His nostrils expanded curiously. His eyes flamed.

"Mr. Bristow," he continued, menace in his low tone, "no punishment ever devised by man could be sufficient to pay for, to atone for, the horror, the enormity, of the destruction of such a woman as my daughter was. Mercy? I'd show him no mercy if he lived a thousand years!"

"I understand your feeling," Bristow said. "You're perfectly right, of course. And what I was leading up to is this: although we know that the idea of Withers' guilt is absurd, he's being made to suffer. You've seen intimations, almost direct statements, in the newspapers. People are talking disagreeably.

"They're saying that Braceway, employed by you and Withers, is persecuting this bank thief in the hope of building up the murder charge, so that, if the case against Carpenter falls down, Morley will be the logical man to be put on trial. You see?"

"No," Fulton said; "I don't. What do you mean?"

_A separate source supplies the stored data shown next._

Lemma handle_isLoading (a : action) (w : World) :
  isLoading w = false → isLoading (run (handle a) w) = false.
Proof.
  intros Hl. unfold run. destruct a; cbn [handle]; unfold getLocation.
  - rewrite onToggleSwitch_eq. cbv zeta. destruct (rejects w); assumption.
  - rewrite appendRecord_eq. cbv zeta.
    destruct (rejects_at 0 w); [reflexivity|].
    destruct (currentLocations w) as [v|]; [|reflexivity].
    destruct (iterate v); [|reflexivity].
    destruct (rejects_at 1 w); reflexivity.
Qed.

Lemma loadLocations_isLoading (w : World) : isLoading (run loadLocations w) = false.
Proof.
  unfold run. rewrite loadLocations_eq. cbv zeta.
  destruct (rejects w); [reflexivity|].
  destruct (items w !! LOCATIONS_KEY) as [text|]; [|reflexivity].
  destruct (JSON_parse text); reflexivity.
Qed.

(** X5: the loading flag is down after a capture and after [loadLocations],
    however they end, and after a whole session: the button never keeps
    spinning. *)
Theorem loading_flag_cleared (w : World) :
  (∀ d, isLoading (run (getLocation d) w) = false)
  ∧ isLoading (run loadLocations w) = false
  ∧ (∀ acts, isLoading (run (session acts) w) = false).
Proof.
  split; [|split].
  - intros d. unfold run, getLocation. rewrite appendRecord_eq. cbv zeta.
    destruct (rejects_at 0 w); [reflexivity|].
    destruct (currentLocations w) as [v|]; [|reflexivity].
    destruct (iterate v); [|reflexivity].
    destruct (rejects_at 1 w); reflexivity.
  - apply loadLocations_isLoading.
  - intros acts. rewrite session_run.
    generalize (loadLocations_isLoading (run loadDarkMode w)).
    generalize (run loadLocations (run loadDarkMode w)). clear w.
    induction acts as [|a acts IH]; intros w Hl; [exact Hl|].
    rewrite interact_cons. apply IH, handle_isLoading, Hl.
Qed.

Lemma reports_bind (n1 n2 : nat) (m k : Async unit) :
  reports n1 m → reports n2 k → reports (n1 + n2) (m;; k).
Proof.
  intros Hm Hk w. destruct (Hm w) as (Hc & evs1 & Ht1 & He1 & Hn1).
  destruct (run_bind m k w Hc) as [-> ->].
  destruct (Hk (run m w)) as (Hc2 & evs2 & Ht2 & He2 & Hn2).
  split; [assumption|]. exists (evs1 ++ evs2).
  rewrite Ht2, Ht1, <- app_assoc. split; [reflexivity|].
  unfold alerts, console_errors in *. rewrite !List.filter_app, !length_app. lia.
Qed.

Lemma loadDarkMode_reports : reports 1 loadDarkMode.
Proof.
  intros w. unfold run, outcome. rewrite loadDarkMode_eq. cbv zeta.
  split; [reflexivity|].
  destruct (rejects w); [|destruct (items w !! DARK_MODE_KEY) as [text|];
                          [destruct (JSON_parse text)|]];
    cbn [snd trace]; eexists; (split; [reflexivity|]); cbn; lia.
Qed.

Lemma loadLocations_reports : reports 1 loadLocations.
Proof.
  intros w. unfold run, outcome. rewrite loadLocations_eq. cbv zeta.
  split; [reflexivity|].
  destruct (rejects w); [|destruct (items w !! LOCATIONS_KEY) as [text|];
                          [destruct (JSON_parse text)|]];
    cbn [snd trace]; eexists; (split; [reflexivity|]); cbn; lia.
Qed.

Lemma handle_reports (a : action) : reports 1 (handle a).
Proof.
  intros w. unfold run, outcome. destruct a; cbn [handle]; unfold getLocation.
  - rewrite onToggleSwitch_eq. cbv zeta. split; [reflexivity|].
    destruct (rejects w); cbn [snd trace]; eexists; (split; [reflexivity|]); cbn; lia.
  - rewrite appendRecord_eq. cbv zeta. split; [reflexivity|].
    destruct (rejects_at 0 w); [|destruct (currentLocations w) as [v|];
      [destruct (iterate v) as [rest|]; [destruct (rejects_at 1 w)|]|]];
      cbn [snd trace app]; eexists; (split; [reflexivity|]); cbn; lia.
Qed.

Lemma interact_reports (acts : list action) : reports (length acts) (interact acts).
Proof.
  induction acts as [|a acts IH]; cbn [interact length].
  - intros w. split; [reflexivity|]. exists []. rewrite app_nil_r. cbn. auto.
  - apply (reports_bind 1 (length acts)); [apply handle_reports|assumption].
Qed.
(** * puppeteer-page-pool: a page resource pool for Puppeteer

    A shallow embedding of [index.js] (the [Helpers.poolFactory] strategy and
    the [PagePool] class) together with the statements the specification
    makes about them.

    The repository holds two revisions of [index.js]: [src/index.js] and the
    one at the head of [src/unnamed/part_000].  They differ in a handful of
    places (extra "done" diagnostics, the name of the destroy hook, the
    guard around the browser launch); the embedding takes the revision as a
    parameter and branches exactly where the two texts differ. *)

From Stdlib Require Import List String ZArith Bool Arith Lia.
Import ListNotations.
Local Open Scope string_scope.

(** ** JavaScript values *)

Module JS.

Set Warnings "-register-all".

(** The values the module handles.  Plain objects are kept by their own
    enumerable properties; functions, pages, browsers, pools and puppeteer
    libraries are host objects known by an identifier, their behaviour being
    supplied by the environment (see [Env] below). *)
Inductive value : Type :=
| VUndefined
| VNull
| VBool (b : bool)
| VNum (n : Z)
| VNaN
| VStr (s : string)
| VArray (xs : list value)
| VObject (props : list (string * value))
| VFunction (f : nat)
| VError (msg : string)
| VPage (p : nat)
| VBrowser (b : nat)
| VPool (k : nat)
| VPuppeteer (l : nat).

(** [typeof v] *)
Definition typeof (v : value) : string :=
  match v with
  | VUndefined => "undefined"
  | VBool _ => "boolean"
  | VNum _ | VNaN => "number"
  | VStr _ => "string"
  | VFunction _ => "function"
  | VNull | VArray _ | VObject _ | VError _
  | VPage _ | VBrowser _ | VPool _ | VPuppeteer _ => "object"
  end.

(** [!!v], the truthiness test of [if (v)] *)
Definition to_boolean (v : value) : bool :=
  match v with
  | VUndefined | VNull | VNaN => false
  | VBool b => b
  | VNum n => negb (Z.eqb n 0)
  | VStr s => negb (String.eqb s "")
  | _ => true
  end.

(** [Array.isArray(v)] *)
Definition is_array (v : value) : bool :=
  match v with VArray _ => true | _ => false end.

(** [typeof (v) === 'function'] *)
Definition is_function (v : value) : bool := String.eqb (typeof v) "function".

(** [a || b] *)
Definition js_or (a b : value) : value := if to_boolean a then a else b.

Fixpoint lookup (key : string) (props : list (string * value)) : value :=
  match props with
  | [] => VUndefined
  | (k, v) :: rest => if String.eqb k key then v else lookup key rest
  end.

Fixpoint store (key : string) (v : value) (props : list (string * value))
  : list (string * value) :=
  match props with
  | [] => [(key, v)]
  | (k, w) :: rest =>
      if String.eqb k key then (k, v) :: rest else (k, w) :: store key v rest
  end.

(** [o.key] on a value that is neither [null] nor [undefined]; the
    properties of host objects and arrays are not tracked and read as
    [undefined]. *)
Definition get_prop (o : value) (key : string) : value :=
  match o with
  | VObject props => lookup key props
  | _ => VUndefined
  end.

"That you, Withers, and Braceway are afraid Withers may be accused of the murder."

"Ah! They're saying that, are they? And you were going to say—what?"

"Simply this: the negro's the guilty man. The facts speak for themselves, and facts are incontrovertible. As surely as the sun shines, Carpenter killed your daughter. Why, then, continue this gossip, slander which besmirches Withers and is bound to attack your daughter's name?"

"What do you mean? Be a little more specific, please."

"I mean: what do you and Withers gain by letting Braceway keep this thing before the public?"

Fulton leaned far forward in his chair, his lower lip thrust out, his eyes blazing.

"No, sir!" he exploded. "I'll never call Braceway off! They're gossiping, are they? They can gossip until they're blue in the face. What do I care for public opinion, for gossip, for their leers and whispers? Nothing—not a snap of the finger! To hell with what they say! What I want is vengeance. I'll have it! Call Braceway off? Not while there's breath in me!"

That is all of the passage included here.